#### [The problem]
Set down the lines of the data exactly, starting at the first and stopping after the line containing "destruct (g_site g);".

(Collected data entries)
####################

Lemma site_isolated g e g' :
  isolated g → P (g_world g) → stepg g e = Some g' →
  match e with SiteBegin _ | SiteNext _ => True | _ => False end →
  isolated g' ∧ P (g_world g').
Proof.
  intros Hi Hp Hs He. pose proof (flights_step _ _ _ Hi Hs) as Hfl.
  apply step_react in Hs. destruct e; try done; cbn [react] in Hs; try apply alive_Some in Hs as [_ Hs].
  - unfold site_begin in Hs.
    destruct (g_site g); [done|]. destruct (posture _ _) as [| |target].
    + by injection Hs as <-.
    + injection Hs as <-. split; [|done]. destruct Hi. by split.
    + destruct (modules_with_bounds _ _ _ _ _ _ _) as [[|m ms]|];
        injection Hs as <-; (split; [|done]); destruct Hi; by split.
  - unfold site_next in Hs. destruct (g_site g) as [f|] eqn:Hf; simpl in Hs; [|done].
    assert (∀ r w m s, P w → flights_ok (set_site (set_requested g r w) m s) →
      isolated (set_site (set_requested g r w) m s) ∧ P (g_world (set_site (set_requested g r w) m s))) as Hset
      by (intros r w m s Hw Hs'; split; [destruct Hi; by split|done]).
    assert (∀ r w ok, P w → flights_ok (site_answered (set_requested g r w) f ok) →
      isolated (site_answered (set_requested g r w) f ok) ∧
      P (g_world (site_answered (set_requested g r w) f ok))) as Hans.
    { intros r w ok Hw. destruct (site_answered_eq (set_requested g r w) f ok) as (m & s & -> & Hn).
      by apply Hset. }
    destruct (sf_command f) as [c|] eqn:Hc; [|destruct (sf_todo f) as [|[id v] todo]].
    + destruct (resume_command _ _ _ _ _) as [[p g1]|] eqn:Hr; simpl in Hs; [|done]. injection Hs as <-.
      apply resume_command_keeps in Hr as (r & w & -> & Hw); [|done|by eapply (iso_flights g Hi)|done].
      destruct p as [c'|a]; [by apply Hset|by apply Hans].
    + injection Hs as <-. split; [destruct Hi; by split|done].
    + destruct (start_command _ _ _ _) as [r g1] eqn:Hst.
      apply start_command_keeps in Hst as (w & -> & Hw); [|done]. injection Hs as <-.
      destruct r as [[c'|]|]; [by apply Hset|by apply Hans..].
Qed.

Lemma refetch_keeps d locked answer :
  d ∈ locked → match answer with Ok fresh => d ∈ fresh | Err _ => True end → d ∈ refetch locked answer.
Proof. intros Hl Ha. destruct answer; [|done]. simpl. unfold loto_apply. by case_bool_decide. Qed.

Lemma step_isolated g e g' :
  isolated g → P (g_world g) → keeps_lockout e → stepg g e = Some g' →
  isolated g' ∧ P (g_world g').
Proof.
  intros Hi Hp Hk Hs. destruct (takes_over e) eqn:Ht; [by eapply reconcile_isolated|].
  assert (∀ b c d r, isolated (set_signals g b c d r) ∧ P (g_world (set_signals g b c d r))) as Hsig
    by (split; [by destruct Hi|done]).
  pose proof (flights_step _ _ _ Hi Hs) as Hfl.
  destruct e; try done.
  1, 2: by eapply subscriber_isolated.
  1-5: apply step_react in Hs; cbn [react] in Hs.
  - destruct (_ && _); [|done]. injection Hs as <-. apply Hsig.
  - destruct (g_loto_fetching g && _) eqn:Hf; [|done]. injection Hs as <-. split; [|done].
    pose proof (refetch_keeps victim (g_locked g) answer (iso_locked g Hi) Hk).
    destruct Hi. by split.
  - destruct (_ && _); [|done]. injection Hs as <-. apply Hsig.
  - destruct (g_running g); [|done]. injection Hs as <-. split; [by destruct Hi|done].
  - destruct (g_phase g); [done| |done]. destruct (joined g); [|done]. injection Hs as <-.
    split; [by destruct Hi|done].
  - by eapply envelope_isolated.
  - by eapply envelope_isolated.
  - by eapply envelope_isolated.
  - by eapply shed_isolated.
  - by eapply shed_isolated.
  - by eapply shed_isolated.
  - by eapply heartbeat_isolated.
  - by eapply heartbeat_isolated.
  - by eapply heartbeat_isolated.
  - by eapply heartbeat_isolated.
  - by eapply site_isolated.
  - by eapply site_isolated.
Qed.

(** C1: once a device is locked out and no tick that began before is still writing
    to it, nothing the gateway does writes to it, whatever happens and in
    whatever order its tasks run: commands, envelope, shed, heartbeat and site
    ticks, restarts of the task set and new topologies; until a re-fetch of the
    lockouts no longer lists it.  [P] is any property of the world that only
    writes through the device's own bindings can break. *)
Theorem lockout_is_final g es g' :
  isolated g → P (g_world g) → Forall keeps_lockout es → rung g es = Some g' →
  victim ∈ g_locked g' ∧ P (g_world g').
Proof.
  intros Hi Hp Hes Hr. enough (isolated g' ∧ P (g_world g')) as [Hi' Hp'] by (split; [apply Hi'|done]).
  revert g Hi Hp Hr. induction Hes as [|e es He _ IH]; intros g Hi Hp Hr; simpl in Hr.
  - by injection Hr as <-.
  - destruct (stepg g e) as [g1|] eqn:Hs; simpl in Hr; [|done].
    apply step_isolated in Hs as [Hi1 Hp1]; [|done..]. by eapply IH.
Qed.
End Lockout.

(** ** A cancelled task set ends *)

Lemma forallb_lookup_false {A} (f : A → bool) l :
  forallb f l = false → ∃ i x, l !! i = Some x ∧ f x = false.
Proof.
  induction l as [|x l IH]; simpl; [done|]. destruct (f x) eqn:Hx; [|by exists 0%nat, x].
  intros (i & y & Hl & Hy)%IH. by exists (S i), y.
Qed.

Lemma sum_list_with_insert {A} (f : A → nat) l i x y :
  l !! i = Some x → (sum_list_with f (<[i := y]> l) + f x = sum_list_with f l + f y)%nat.
Proof.
  revert i. induction l as [|z l IH]; intros [|i] Hl; simpl in *; [done|done| |].
  - injection Hl as ->. lia.
  - specialize (IH i Hl). lia.
Qed.

Definition envelope_work (s : EnvelopeSlot) : nat :=
  match es_flight s with None => 0 | Some (_, todo) => S (length todo) end.

Definition shed_work (s : ShedSlot) : nat :=
  match sh_flight s with None => 0 | Some (_, todo, _) => S (length todo) end.

Definition command_work (channels : Channels) (c : option CommandFlight) : nat :=
  match c with None => 0 | Some c => stage_work channels c end.

(** A command of the site task begins, records, writes and answers. *)
Definition command_steps (channels : Channels) : nat := 4 + all_width channels.

#[local] Arguments command_steps : simpl never.

Definition site_work (channels : Channels) (f : option SiteFlight) : nat :=
  match f with
  | None => 0
  | Some f =>
      match sf_command f with
      | None => S (command_steps channels * length (sf_todo f))
      | Some c => S (stage_work channels c + command_steps channels * (length (sf_todo f) - 1))
      end
  end.

(** How many steps the ticks and commands under way still take, at most. *)
Definition work {W} (g : Gateway W) : nat :=
  sum_list_with envelope_work (g_envelopes g) + sum_list_with shed_work (g_sheds g) +
  sum_list_with (λ s, if co_flight s then 1 else 0)%nat (g_counters g) +
  sum_list_with (λ s, if be_flight s then 1 else 0)%nat (g_beats g) + site_work (g_channels g) (g_site g) +
  command_work (g_channels g) (g_command g).
(* ===== verification/Lockouts.v ===== *)
(** * Lockouts: whether the gateway knows what device-api has locked out

    [src/loto/refresher.rs] against the source of truth.  Beside the gateway of
    [Gateway] stand device-api's own set, the beacons on their way
    ([system/loto_changed]: sent by device-api after a change, heard if the
    link is up, queued in the subscriber's stream) and what the re-fetch under
    way has read.  When is the gateway's set device-api's? *)

From Stdlib Require Import ZArith Lia.
From S2P Require Import Prelude F64 Binary64 Text Allocation Cache Payload Bindings Config WriteOrder.
From S2P Require Import Transport.
From S2P Require Import Writes PoiServo ControlLaw Shed Distribute Sunspec Dispatch Commands EnvelopeTask DerDispatch.
From S2P Require Import Synthetic Topology Poller Tasks Gateway.
Local Open Scope Z_scope.
Local Open Scope gateway_scope.

Record Plant (W : Type) := mkPlant {
  p_locked : gset string;             (* device-api's *)
  p_unsent : nat;                     (* beacons device-api has still to send *)
  p_link : bool;                      (* the gateway hears the broker *)
  p_queue : nat;                      (* beacons heard and not handled *)
  p_read : option (gset string);      (* what the re-fetch under way was answered *)
  p_gateway : Gateway W;
}.
Arguments mkPlant {W}. Arguments p_locked {W}. Arguments p_unsent {W}. Arguments p_link {W}.
Arguments p_queue {W}. Arguments p_read {W}. Arguments p_gateway {W}.

Inductive PlantEvent :=
| ApiLocks (locked : gset string)     (* a lockout is set or cleared *)
| ApiBeacon
| LinkDown
| LinkUp
| ApiAnswers                          (* device-api answers the re-fetch under way *)
| Does (e : Event).

Definition loto_topic : string := "system/loto_changed".

Section Plant.
Context {W : Type} `{South W} `{Broker W} `{BrokerSession W}.
Context (pointer : Value → string → option Value) (validator_for : Value → option (Value → bool)).
Context (hash_order : ∀ A : Type, list (string * A) → list (string * A)).
Context (frame_of : f64 → option CommandFrame).
Context (order : list (string * string * f64) → list (string * string * f64)).
Context (cfg : Config).
Context `{Rodbus W} `{SessionCache W} `{SunspecState W}.
Context (connected : W → bool) (fuel : nat).

Local Abbreviation stepg := (step pointer validator_for hash_order frame_of order cfg connected fuel).

(** A step of the gateway: a beacon is taken from the queue, a fetch begins with
    no answer, and ends with the one it has read or with an error. *)
Definition gateway_step (p : Plant W) (e : Event) : option (Plant W) :=
  let go queue read :=
    g ← stepg (p_gateway p) e; Some (mkPlant (p_locked p) (p_unsent p) (p_link p) queue read g) in
  match e with
  | Message topic _ _ _ =>
      if bool_decide (topic = loto_topic) then
        match p_queue p with S n => go n (p_read p) | O => None end
      else go (p_queue p) (p_read p)
  | LotoBegin => go (p_queue p) None
  | LotoRefetch (Ok locked) =>
      if bool_decide (p_read p = Some locked) then go (p_queue p) None else None
  | LotoRefetch (Err _) => go (p_queue p) None
  | _ => go (p_queue p) (p_read p)
  end.

Definition plant_step (p : Plant W) (ev : PlantEvent) : option (Plant W) :=
  match ev with
  | ApiLocks locked => Some (mkPlant locked (S (p_unsent p)) (p_link p) (p_queue p) (p_read p) (p_gateway p))
  | ApiBeacon =>
      match p_unsent p with
      | S n => Some (mkPlant (p_locked p) n (p_link p) (if p_link p then S (p_queue p) else p_queue p) (p_read p)
                       (p_gateway p))
      | O => None
      end
  | LinkDown => Some (mkPlant (p_locked p) (p_unsent p) false (p_queue p) (p_read p) (p_gateway p))
  | LinkUp => Some (mkPlant (p_locked p) (p_unsent p) true (p_queue p) (p_read p) (p_gateway p))
  | ApiAnswers =>
      if g_loto_fetching (p_gateway p) && (if p_read p is Some _ then false else true)
      then Some (mkPlant (p_locked p) (p_unsent p) (p_link p) (p_queue p) (Some (p_locked p)) (p_gateway p)) else None
  | Does e => gateway_step p e
  end.

Fixpoint plant_run (p : Plant W) (evs : list PlantEvent) : option (Plant W) :=
  match evs with
  | [] => Some p
  | ev :: evs => p ← plant_step p ev; plant_run p evs
  end.

(** The gateway of [boot], in a plant where anything was locked meanwhile. *)
Definition boot_plant (g : Gateway W) (locked : gset string) (link : bool) : Plant W :=
  mkPlant locked 0 link 0 None g.

(** ** What a step of the gateway does to its set *)

Definition loto_view (g : Gateway W) := (g_locked g, g_loto_beacon g, g_loto_fetching g).

Definition loto_event (e : Event) : bool :=
  match e with
  | Message topic _ _ _ => bool_decide (topic = loto_topic)
  | LotoBegin | LotoRefetch _ => true
  | _ => false
  end.

Lemma respawn_loto (g : Gateway W) spec channels trust subs now w g' :
  respawn pointer validator_for cfg g spec channels trust subs now w = Some g' → loto_view g' = loto_view g.
Proof. by intros (ts & _ & ->)%respawn_Some. Qed.

Lemma step_loto_view (g : Gateway W) e g' :
  stepg g e = Some g' → loto_event e = false → loto_view g' = loto_view g.
Proof.
  intros Hs%step_react He.
  destruct e; try done; cbn [react] in Hs; try apply alive_Some in Hs as [_ Hs].
  4: { destruct (g_phase g); [|done..]. destruct (negb _ && _); [|done]. apply alive_Some in Hs as [_ Hs].
    apply reconcile_Some in Hs as [Hs|(fresh & _ & _ & _ & ->)]; [by eapply respawn_loto|done]. }
  4: { unfold reconcile_next in Hs. destruct (g_reconciling g) as [[fresh []]|]; [..|done].
    - destruct (unlocked g); [|done]. by injection Hs as <-.
    - destruct (update _ _ _ _) as [[ok subs] w]. by injection Hs as <-.
    - by eapply respawn_loto. }
  all: step_cases Hs; try done.
  all: unfold loto_event, loto_topic in He; congruence.
Qed.

(** ** When the sets agree *)

(** News of a change is on its way. *)
Definition told (p : Plant W) : Prop :=
  (0 < p_unsent p)%nat ∨ (0 < p_queue p)%nat ∨ g_loto_beacon (p_gateway p) = true.

Definition informed (p : Plant W) : Prop :=
  (g_loto_fetching (p_gateway p) = false → p_read p = None) ∧
  (told p ∨
   if g_loto_fetching (p_gateway p) then p_read p = None ∨ p_read p = Some (p_locked p)
   else g_locked (p_gateway p) = p_locked p).

(** A beacon nobody hears, and a re-fetch given up. *)
Definition faultless (p : Plant W) (ev : PlantEvent) : Prop :=
  match ev with
  | ApiBeacon => p_link p = true
  | Does (LotoRefetch answer) => is_ok answer = true
  | _ => True
  end.

Lemma gateway_step_other (p : Plant W) e p' :
  gateway_step p e = Some p' → loto_event e = false →
  ∃ g, stepg (p_gateway p) e = Some g ∧ p' = mkPlant (p_locked p) (p_unsent p) (p_link p) (p_queue p) (p_read p) g ∧
    loto_view g = loto_view (p_gateway p).
Proof.
  intros Hs He. assert (gateway_step p e =
    (g ← stepg (p_gateway p) e; Some (mkPlant (p_locked p) (p_unsent p) (p_link p) (p_queue p) (p_read p) g))) as Heq.
  { unfold gateway_step. destruct e; try done. simpl in He. by rewrite He. }
  rewrite Heq in Hs. destruct (stepg (p_gateway p) e) as [g|] eqn:Hg; simpl in Hs; [|done].
  injection Hs as <-. exists g. split; [done|]. split; [done|]. by eapply step_loto_view.
Qed.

####################

#### [Written solution]
Lemma site_isolated g e g' :
  isolated g → P (g_world g) → stepg g e = Some g' →
  match e with SiteBegin _ | SiteNext _ => True | _ => False end →
  isolated g' ∧ P (g_world g').
Proof.
  intros Hi Hp Hs He. pose proof (flights_step _ _ _ Hi Hs) as Hfl.
  apply step_react in Hs. destruct e; try done; cbn [react] in Hs; try apply alive_Some in Hs as [_ Hs].
  - unfold site_begin in Hs.
    destruct (g_site g); [done|]. destruct (posture _ _) as [| |target].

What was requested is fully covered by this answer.